Personal information
- Full name: Annika Kukkonen
- Date of birth: 12 April 1990 (age 36)
- Place of birth: Helsinki, Finland
- Height: 1.65 m (5 ft 5 in)
- Position: Midfielder

Senior career*
- Years: Team / Apps / (Gls)
- 2009–2010: HJK / 43 / (18)
- 2011: Malmö / 14 / (1)
- 2012: Djurgården / 22 / (0)
- 2013: Sunnanå / 20 / (1)
- 2014: Örebro / 21 / (0)
- 2015: Sunnanå / 15 / (3)
- 2016–2017: Djurgården / 35 / (0)

International career
- 2010–2017: Finland / 84 / (5)

= Annika Kukkonen =

Finnish footballer (born 1990)

Annika Kukkonen (born 12 April 1990) is a Finnish former football midfielder.

==Career==

Kukkonen previously played for HJK.

Kukkonen was announced at LdB FC Malmö.

On 28 March 2012, Kukkonen was announced at Djurgården.

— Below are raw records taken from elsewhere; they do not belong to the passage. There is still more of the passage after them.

Example atoi_truncates :
  atoi "7" = 7 /\ atoi " -17x" = -17 /\ atoi "4294967298" = 2
  /\ atoi "99999999999999999999" = -1.
Proof. by vm_compute. Qed.

Lemma two_digits_c_str n : 0 <= n < 100 -> c_str (two_digits n) = two_digits n.
Proof.
  intros Hn.
  assert (H1 : 0 <= n / 10 <= 9).
  { split; [apply Z.div_pos; lia|]. apply Z.lt_succ_r, Z.div_lt_upper_bound; lia. }
  assert (H2 : 0 <= n mod 10 <= 9) by (pose proof (Z.mod_pos_bound n 10); lia).
  destruct (digit_char_spec _ H1) as (_ & _ & _ & _ & Hz1).
  destruct (digit_char_spec _ H2) as (_ & _ & _ & _ & Hz2).
  unfold two_digits. cbn [c_str]. by rewrite !bool_decide_eq_false_2.
Qed.

Lemma atoi_two_digits n : 0 <= n < 100 -> atoi (two_digits n) = n.
Proof.
  intros Hn.
  assert (H1 : 0 <= n / 10 <= 9).
  { split; [apply Z.div_pos; lia|]. apply Z.lt_succ_r, Z.div_lt_upper_bound; lia. }
  assert (H2 : 0 <= n mod 10 <= 9) by (pose proof (Z.mod_pos_bound n 10); lia).
  destruct (digit_char_spec _ H1) as (Hs1 & Hd1 & Hm1 & Hp1 & _).
  destruct (digit_char_spec _ H2) as (Hs2 & Hd2 & Hm2 & Hp2 & _).
  assert (Hat : atoi_digits
                  (String (digit_char (n / 10))
                     (String (digit_char (n mod 10)) "")) 0 = n).
  { cbn [atoi_digits]. rewrite Hd1, Hd2.
    pose proof (Z.div_mod n 10). lia. }
  assert (Hv : strtol_value (two_digits n) = n).
  { unfold strtol_value, two_digits. cbn [skip_spaces]. rewrite Hs1.
    destruct (digit_char (n / 10)) as [[] [] [] [] [] [] [] []] eqn:Hc;
      try exact Hat; exfalso; by (apply Hm1 || apply Hp1). }
  unfold atoi, strtol. rewrite Hv. unfold LONG_MIN, LONG_MAX.
  rewrite Z.min_r, Z.max_r by lia. apply int_wrap_small. lia.
Qed.
(** One HTTP GET as the transport sees it: the URL and the parameters. *)
Record HttpRequest := {
  req_url : string;
  req_params : gmap string string
}.

(** [EuropeanaClient]: the key and the URL; its [httpx.Client] is the
    transport of the section below. *)
Record EuropeanaClient := {
  api_key : string;
  base_url : string
}.

Definition DEFAULT_BASE_URL : string :=
  "https://api.europeana.eu/record/v2/search.json".

(** What one call of [next()] on a generator produces. *)
Inductive Outcome (X : Type) :=
| Yield (x : X)
| StopIteration
| Raised (e : Exn).
Arguments Yield {X} x.
Arguments StopIteration {X}.
Arguments Raised {X} e.

(** The frame of the generator between two calls of [next()]: not yet
    started; suspended at the [yield] inside the [for] loop, with the
    locals [cursor], [records_fetched], [results] and the items the
    loop has still to visit; or finished (returned or raised). *)
Inductive GenState (R X : Type) :=
| GenCreated
| GenSuspended (cursor : string) (records_fetched : Z) (results : R) (rest : list X)
| GenClosed.
Arguments GenCreated {R X}.
Arguments GenSuspended {R X} cursor records_fetched results rest.
Arguments GenClosed {R X}.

Kukkonen was announced at Sunnanå SK.

Kukkonen left Sunnanå after their 2013 Damallsvenskan campaign ended in relegation. She joined Örebro in February 2014. During her time at Örebro, she was playing on painkillers for a long while due to an ankle injury.

On 10 February 2016, Kukkonen was announced at Djurgården.

On 30 November 2018, Kukkonen was announced at Djurgården's futsal team.

==International career==

She has been a member of the Finnish national team since February 2010.

In June 2013 Kukkonen was named in national coach Andrée Jeglertz's Finland squad for UEFA Women's Euro 2013.

In September 2016, Kukkonen was called up to European qualifying matches against Slovenia and Scotland.

Kukkonen played in over 70 international matches.

==Coaching career==

On 12 January 2018, Kukkonen was announced as a coach at Sunnanå.

On 17 November 2023, Kukkonen joined the Swedish Football Association as a national football trainer.